Instructions for the task: Check each line of the listing for the string "context". Copy those where it appears.

Records to use:
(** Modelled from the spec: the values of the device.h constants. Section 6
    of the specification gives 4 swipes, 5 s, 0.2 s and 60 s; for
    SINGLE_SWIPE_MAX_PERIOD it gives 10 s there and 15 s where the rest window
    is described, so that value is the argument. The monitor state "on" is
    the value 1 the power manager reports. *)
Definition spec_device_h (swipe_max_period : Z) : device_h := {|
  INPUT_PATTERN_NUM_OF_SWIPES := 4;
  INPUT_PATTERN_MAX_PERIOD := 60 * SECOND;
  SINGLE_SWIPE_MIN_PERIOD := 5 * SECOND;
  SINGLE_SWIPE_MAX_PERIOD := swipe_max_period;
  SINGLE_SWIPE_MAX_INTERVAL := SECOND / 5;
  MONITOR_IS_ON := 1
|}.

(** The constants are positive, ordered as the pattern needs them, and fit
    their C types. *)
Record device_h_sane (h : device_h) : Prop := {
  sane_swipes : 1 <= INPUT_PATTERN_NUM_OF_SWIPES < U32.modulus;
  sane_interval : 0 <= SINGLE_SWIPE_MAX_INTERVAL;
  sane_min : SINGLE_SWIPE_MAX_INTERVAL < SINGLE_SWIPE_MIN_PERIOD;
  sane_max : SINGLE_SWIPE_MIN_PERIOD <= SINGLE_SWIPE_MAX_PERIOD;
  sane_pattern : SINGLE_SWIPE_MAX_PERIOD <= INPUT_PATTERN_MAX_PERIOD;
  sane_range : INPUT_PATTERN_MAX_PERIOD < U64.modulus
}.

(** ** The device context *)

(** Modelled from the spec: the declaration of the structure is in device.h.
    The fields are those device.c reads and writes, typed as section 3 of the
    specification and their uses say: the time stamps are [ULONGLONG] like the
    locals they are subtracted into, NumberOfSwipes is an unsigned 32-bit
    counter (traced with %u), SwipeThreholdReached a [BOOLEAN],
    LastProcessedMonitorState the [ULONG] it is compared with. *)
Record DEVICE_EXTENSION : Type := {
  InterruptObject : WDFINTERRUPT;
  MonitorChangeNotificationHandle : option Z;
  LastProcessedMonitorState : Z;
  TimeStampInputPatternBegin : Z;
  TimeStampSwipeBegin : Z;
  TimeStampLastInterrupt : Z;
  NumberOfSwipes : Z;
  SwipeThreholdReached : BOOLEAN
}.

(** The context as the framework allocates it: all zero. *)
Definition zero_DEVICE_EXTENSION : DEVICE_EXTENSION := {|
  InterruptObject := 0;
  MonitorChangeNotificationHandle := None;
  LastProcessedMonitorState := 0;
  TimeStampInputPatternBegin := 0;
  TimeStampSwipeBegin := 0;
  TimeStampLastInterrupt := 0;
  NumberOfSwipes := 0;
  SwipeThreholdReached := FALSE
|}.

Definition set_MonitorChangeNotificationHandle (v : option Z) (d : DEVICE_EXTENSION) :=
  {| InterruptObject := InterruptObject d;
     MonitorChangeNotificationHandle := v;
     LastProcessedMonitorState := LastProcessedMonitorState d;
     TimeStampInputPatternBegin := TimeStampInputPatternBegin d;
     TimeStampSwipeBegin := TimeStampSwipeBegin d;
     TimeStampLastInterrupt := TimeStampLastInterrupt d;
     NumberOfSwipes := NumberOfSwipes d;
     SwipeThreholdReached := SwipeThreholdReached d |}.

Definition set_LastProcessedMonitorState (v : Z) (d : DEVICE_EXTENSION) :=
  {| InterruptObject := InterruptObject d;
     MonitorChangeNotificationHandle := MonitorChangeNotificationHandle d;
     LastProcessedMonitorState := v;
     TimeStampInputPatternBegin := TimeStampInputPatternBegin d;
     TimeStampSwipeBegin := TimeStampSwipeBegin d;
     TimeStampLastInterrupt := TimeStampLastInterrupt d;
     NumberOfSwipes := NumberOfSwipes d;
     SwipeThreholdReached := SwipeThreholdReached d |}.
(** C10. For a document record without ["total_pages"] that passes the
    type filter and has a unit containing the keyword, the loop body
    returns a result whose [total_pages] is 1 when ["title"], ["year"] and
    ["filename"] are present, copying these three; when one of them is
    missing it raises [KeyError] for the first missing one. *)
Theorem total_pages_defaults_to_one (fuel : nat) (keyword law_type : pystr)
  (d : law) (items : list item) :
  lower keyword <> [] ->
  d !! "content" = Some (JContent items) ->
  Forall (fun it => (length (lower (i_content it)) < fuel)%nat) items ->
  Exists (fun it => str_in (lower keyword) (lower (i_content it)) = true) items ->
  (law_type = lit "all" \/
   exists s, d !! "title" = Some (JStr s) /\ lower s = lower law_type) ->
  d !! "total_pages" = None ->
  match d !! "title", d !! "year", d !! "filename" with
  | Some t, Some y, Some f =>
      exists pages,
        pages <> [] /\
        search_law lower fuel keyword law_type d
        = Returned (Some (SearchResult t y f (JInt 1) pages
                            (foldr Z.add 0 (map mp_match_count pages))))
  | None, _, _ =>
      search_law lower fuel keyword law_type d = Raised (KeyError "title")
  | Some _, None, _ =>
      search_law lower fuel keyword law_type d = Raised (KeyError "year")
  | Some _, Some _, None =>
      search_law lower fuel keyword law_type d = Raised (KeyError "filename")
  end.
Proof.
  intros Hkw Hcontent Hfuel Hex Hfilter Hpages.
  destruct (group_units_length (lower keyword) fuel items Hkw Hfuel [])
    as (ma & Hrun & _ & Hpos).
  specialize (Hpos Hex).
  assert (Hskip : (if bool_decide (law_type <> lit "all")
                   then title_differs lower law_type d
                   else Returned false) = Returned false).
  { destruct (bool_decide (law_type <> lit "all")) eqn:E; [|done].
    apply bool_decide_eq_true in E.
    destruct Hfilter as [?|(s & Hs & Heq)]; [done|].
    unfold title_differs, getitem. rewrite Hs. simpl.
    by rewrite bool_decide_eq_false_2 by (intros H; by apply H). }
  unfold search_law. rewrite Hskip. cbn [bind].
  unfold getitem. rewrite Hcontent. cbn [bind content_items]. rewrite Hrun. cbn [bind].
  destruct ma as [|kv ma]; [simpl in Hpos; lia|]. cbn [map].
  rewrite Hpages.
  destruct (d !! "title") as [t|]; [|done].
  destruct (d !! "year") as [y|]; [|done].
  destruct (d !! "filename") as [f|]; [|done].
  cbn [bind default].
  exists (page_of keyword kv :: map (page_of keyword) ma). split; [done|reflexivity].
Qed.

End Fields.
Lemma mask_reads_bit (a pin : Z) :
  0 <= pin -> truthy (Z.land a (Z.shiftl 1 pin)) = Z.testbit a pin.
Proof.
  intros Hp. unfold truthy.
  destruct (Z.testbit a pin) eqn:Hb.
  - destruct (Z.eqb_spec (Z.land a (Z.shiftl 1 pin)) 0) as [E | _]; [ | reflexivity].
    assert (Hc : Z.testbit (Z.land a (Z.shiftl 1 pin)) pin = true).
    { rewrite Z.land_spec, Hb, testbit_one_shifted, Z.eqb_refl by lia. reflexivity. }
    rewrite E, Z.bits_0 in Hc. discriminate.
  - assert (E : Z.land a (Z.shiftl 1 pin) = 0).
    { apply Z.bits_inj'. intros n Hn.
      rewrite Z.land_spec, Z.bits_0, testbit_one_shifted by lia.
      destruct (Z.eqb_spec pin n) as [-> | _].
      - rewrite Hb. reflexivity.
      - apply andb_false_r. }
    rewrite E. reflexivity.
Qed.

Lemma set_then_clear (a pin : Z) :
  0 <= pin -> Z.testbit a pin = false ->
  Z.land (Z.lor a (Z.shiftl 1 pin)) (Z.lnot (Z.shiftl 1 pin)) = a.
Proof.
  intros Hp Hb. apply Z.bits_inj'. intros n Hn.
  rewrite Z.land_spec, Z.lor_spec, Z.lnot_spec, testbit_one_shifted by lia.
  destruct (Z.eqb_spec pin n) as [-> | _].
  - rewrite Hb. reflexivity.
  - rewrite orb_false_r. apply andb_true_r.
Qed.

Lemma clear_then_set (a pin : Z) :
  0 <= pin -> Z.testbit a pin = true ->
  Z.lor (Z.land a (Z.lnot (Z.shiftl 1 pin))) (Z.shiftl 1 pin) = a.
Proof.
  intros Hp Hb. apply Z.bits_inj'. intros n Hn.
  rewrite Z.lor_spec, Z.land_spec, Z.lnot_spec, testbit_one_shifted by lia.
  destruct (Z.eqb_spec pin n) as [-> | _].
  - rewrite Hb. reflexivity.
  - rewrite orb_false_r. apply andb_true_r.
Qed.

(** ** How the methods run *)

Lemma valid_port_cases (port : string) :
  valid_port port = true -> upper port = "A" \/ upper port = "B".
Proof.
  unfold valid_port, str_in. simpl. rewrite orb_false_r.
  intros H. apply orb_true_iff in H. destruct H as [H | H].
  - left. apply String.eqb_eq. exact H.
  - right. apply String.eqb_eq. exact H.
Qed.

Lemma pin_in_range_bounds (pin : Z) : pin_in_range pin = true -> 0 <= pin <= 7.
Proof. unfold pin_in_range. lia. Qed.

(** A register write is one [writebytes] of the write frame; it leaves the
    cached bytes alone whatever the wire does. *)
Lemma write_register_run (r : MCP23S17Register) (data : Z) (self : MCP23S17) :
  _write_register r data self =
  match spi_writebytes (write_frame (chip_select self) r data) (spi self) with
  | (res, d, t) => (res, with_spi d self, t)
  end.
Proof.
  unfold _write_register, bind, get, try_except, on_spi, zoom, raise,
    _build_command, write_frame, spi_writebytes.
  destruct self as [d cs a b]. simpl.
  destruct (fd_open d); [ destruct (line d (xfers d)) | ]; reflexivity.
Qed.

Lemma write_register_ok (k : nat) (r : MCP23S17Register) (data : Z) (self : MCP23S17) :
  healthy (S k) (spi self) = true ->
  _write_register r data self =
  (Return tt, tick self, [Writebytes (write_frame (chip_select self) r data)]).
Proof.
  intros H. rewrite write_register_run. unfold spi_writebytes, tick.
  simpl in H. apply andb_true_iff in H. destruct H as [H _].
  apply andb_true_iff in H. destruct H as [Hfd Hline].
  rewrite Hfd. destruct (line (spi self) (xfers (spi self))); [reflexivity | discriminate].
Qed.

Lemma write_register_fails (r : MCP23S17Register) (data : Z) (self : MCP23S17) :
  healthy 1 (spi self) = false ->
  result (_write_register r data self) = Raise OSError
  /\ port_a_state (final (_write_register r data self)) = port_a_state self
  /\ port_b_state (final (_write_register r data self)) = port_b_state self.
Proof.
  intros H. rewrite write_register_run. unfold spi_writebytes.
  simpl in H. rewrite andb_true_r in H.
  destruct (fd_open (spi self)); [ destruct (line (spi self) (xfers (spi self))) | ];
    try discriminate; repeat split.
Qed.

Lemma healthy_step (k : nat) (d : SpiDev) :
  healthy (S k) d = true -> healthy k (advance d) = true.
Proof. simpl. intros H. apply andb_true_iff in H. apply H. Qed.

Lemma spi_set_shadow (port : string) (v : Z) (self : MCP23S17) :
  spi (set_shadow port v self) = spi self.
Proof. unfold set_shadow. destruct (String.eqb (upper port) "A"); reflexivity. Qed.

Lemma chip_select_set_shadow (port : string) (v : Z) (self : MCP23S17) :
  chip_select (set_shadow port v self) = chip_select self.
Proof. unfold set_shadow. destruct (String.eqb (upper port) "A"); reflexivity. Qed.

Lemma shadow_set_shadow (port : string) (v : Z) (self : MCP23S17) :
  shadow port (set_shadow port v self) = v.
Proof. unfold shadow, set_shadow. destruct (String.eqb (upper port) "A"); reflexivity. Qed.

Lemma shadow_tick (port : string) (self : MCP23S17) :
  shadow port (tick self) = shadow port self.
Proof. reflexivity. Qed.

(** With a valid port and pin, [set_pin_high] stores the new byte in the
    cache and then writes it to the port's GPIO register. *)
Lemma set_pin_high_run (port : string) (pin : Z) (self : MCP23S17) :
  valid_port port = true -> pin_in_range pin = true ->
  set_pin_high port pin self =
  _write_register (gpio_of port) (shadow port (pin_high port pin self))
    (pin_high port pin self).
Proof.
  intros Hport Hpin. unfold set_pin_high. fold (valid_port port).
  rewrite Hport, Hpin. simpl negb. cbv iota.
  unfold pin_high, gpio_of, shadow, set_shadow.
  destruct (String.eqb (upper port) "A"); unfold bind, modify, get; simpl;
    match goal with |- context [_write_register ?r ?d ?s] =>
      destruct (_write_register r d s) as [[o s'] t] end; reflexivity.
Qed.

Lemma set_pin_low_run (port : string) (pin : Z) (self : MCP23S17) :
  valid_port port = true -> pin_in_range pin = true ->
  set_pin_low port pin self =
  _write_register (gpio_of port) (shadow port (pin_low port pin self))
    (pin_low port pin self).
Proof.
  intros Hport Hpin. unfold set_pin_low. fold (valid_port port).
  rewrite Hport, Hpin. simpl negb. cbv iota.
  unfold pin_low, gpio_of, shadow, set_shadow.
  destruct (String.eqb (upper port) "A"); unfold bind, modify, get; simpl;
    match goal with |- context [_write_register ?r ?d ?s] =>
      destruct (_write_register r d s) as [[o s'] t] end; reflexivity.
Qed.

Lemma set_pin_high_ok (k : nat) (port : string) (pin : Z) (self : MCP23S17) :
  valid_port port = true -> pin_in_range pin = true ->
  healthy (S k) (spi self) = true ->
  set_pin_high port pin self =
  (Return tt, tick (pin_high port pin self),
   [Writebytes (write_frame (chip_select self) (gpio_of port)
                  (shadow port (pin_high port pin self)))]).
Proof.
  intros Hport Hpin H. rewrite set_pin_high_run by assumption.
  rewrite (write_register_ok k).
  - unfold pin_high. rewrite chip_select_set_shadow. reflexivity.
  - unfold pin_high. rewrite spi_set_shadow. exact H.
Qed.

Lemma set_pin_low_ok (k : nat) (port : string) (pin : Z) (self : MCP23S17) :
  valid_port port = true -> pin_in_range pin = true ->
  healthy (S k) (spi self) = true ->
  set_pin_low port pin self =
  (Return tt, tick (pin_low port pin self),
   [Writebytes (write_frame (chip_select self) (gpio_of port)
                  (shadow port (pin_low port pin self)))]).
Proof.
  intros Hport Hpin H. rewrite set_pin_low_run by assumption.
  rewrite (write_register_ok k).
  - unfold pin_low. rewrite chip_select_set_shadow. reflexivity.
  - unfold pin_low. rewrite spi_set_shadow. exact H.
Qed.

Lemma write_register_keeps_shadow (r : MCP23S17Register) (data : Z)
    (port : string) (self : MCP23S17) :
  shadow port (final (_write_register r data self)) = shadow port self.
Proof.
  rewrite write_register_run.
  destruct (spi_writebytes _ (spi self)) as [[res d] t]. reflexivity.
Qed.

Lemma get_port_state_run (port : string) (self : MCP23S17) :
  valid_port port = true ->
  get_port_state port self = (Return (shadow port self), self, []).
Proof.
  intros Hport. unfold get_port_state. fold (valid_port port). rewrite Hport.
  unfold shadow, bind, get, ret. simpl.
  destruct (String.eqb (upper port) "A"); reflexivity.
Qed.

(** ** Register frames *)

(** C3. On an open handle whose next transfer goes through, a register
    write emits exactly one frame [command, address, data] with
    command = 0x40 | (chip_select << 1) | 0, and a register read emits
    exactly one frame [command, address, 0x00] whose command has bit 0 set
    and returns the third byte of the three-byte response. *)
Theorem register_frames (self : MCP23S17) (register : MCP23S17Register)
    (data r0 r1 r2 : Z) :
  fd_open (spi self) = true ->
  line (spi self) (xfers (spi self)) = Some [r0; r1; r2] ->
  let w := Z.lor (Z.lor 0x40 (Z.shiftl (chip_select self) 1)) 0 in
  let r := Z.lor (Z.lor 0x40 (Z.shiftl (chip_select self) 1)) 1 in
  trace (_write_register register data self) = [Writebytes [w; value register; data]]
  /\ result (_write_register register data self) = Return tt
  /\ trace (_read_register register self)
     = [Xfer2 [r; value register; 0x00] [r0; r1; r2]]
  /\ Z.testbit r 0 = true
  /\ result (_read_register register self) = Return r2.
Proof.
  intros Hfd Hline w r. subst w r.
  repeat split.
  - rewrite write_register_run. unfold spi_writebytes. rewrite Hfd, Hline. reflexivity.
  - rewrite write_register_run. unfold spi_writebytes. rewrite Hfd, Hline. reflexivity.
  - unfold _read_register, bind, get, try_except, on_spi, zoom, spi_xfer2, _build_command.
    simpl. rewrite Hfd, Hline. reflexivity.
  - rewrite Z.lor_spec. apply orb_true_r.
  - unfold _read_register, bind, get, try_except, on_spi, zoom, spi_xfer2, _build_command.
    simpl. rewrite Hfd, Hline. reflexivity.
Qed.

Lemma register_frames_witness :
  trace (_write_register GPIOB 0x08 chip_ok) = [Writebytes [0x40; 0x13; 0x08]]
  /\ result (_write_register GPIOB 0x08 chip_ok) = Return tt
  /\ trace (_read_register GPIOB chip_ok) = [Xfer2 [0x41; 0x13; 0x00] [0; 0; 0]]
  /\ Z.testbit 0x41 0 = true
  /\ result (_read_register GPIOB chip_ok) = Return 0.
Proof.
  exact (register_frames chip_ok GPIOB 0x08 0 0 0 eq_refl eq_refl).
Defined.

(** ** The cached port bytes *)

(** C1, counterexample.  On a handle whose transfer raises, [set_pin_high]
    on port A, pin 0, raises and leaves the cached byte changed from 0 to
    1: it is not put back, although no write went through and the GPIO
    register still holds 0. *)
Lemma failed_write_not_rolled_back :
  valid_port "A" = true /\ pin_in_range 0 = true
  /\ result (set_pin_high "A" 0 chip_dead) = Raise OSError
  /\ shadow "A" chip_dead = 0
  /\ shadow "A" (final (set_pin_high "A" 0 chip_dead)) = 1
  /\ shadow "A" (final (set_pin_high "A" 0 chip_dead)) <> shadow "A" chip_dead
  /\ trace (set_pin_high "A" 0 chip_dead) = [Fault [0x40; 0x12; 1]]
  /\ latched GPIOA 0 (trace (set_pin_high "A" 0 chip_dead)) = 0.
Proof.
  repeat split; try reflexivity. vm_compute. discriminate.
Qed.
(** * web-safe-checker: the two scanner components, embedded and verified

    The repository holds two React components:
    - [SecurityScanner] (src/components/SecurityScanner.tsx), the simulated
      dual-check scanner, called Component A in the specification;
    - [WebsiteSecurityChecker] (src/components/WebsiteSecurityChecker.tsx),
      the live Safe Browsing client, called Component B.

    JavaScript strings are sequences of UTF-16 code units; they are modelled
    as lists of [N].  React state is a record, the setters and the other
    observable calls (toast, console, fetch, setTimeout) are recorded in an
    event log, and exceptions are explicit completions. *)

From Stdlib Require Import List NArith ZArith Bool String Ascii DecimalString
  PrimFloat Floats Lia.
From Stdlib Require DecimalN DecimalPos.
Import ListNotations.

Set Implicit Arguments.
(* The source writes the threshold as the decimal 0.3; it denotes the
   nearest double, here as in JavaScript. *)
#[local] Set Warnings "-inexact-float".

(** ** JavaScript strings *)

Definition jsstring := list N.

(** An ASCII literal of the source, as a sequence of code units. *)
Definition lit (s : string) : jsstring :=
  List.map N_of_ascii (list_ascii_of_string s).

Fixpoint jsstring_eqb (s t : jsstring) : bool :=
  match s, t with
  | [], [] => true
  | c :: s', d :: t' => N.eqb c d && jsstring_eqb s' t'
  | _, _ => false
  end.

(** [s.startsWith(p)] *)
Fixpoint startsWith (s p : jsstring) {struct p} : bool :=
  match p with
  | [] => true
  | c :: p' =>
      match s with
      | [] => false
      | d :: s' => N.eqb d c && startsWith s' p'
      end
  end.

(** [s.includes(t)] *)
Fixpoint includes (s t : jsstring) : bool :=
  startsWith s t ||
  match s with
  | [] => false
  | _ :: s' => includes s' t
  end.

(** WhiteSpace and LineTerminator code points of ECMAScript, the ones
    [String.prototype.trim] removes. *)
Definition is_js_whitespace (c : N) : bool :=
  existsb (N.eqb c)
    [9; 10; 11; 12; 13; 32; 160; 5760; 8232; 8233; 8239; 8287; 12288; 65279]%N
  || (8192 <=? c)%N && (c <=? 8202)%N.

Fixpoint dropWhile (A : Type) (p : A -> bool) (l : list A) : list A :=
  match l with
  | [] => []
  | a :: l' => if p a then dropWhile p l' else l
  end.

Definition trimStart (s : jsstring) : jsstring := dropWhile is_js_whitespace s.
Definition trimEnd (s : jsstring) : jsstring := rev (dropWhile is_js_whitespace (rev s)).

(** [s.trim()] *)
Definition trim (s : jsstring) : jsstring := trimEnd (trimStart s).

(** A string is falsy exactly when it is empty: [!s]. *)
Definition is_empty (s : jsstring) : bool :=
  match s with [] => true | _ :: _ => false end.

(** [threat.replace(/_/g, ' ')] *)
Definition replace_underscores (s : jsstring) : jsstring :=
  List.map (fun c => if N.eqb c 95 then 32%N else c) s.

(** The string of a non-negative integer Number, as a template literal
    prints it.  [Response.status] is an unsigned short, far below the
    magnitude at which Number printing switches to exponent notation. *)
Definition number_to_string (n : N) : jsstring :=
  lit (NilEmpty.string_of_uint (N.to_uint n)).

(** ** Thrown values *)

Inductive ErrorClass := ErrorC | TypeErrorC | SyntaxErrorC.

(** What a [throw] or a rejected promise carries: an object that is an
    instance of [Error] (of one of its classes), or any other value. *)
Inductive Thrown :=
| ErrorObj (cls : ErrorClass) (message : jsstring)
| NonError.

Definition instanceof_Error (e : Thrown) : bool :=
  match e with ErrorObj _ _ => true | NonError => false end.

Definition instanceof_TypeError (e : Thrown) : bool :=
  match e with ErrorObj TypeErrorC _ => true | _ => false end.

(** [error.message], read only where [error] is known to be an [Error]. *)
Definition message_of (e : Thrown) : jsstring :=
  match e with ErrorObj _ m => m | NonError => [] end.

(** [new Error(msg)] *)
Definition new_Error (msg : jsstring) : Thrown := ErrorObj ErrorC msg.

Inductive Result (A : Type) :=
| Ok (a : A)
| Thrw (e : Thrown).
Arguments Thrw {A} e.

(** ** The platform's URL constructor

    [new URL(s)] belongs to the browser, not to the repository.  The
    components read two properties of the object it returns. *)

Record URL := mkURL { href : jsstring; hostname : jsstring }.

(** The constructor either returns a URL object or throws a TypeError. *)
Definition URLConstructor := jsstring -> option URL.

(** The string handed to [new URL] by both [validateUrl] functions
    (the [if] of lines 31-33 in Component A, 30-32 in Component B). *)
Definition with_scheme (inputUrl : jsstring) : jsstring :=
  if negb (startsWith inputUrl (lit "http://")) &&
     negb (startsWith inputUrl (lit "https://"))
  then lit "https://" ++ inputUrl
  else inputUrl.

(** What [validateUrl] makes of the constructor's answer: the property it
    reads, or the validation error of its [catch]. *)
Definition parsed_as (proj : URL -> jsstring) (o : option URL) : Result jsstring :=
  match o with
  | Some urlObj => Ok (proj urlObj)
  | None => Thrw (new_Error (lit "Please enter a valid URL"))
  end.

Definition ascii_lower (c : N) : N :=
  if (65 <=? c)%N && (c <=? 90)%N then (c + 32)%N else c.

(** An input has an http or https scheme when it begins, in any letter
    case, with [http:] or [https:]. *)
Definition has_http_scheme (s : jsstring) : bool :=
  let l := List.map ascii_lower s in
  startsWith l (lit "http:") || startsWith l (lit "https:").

Response:
(** ** The device context *)
(** The context as the framework allocates it: all zero. *)
    match goal with |- context [_write_register ?r ?d ?s] =>
    match goal with |- context [_write_register ?r ?d ?s] =>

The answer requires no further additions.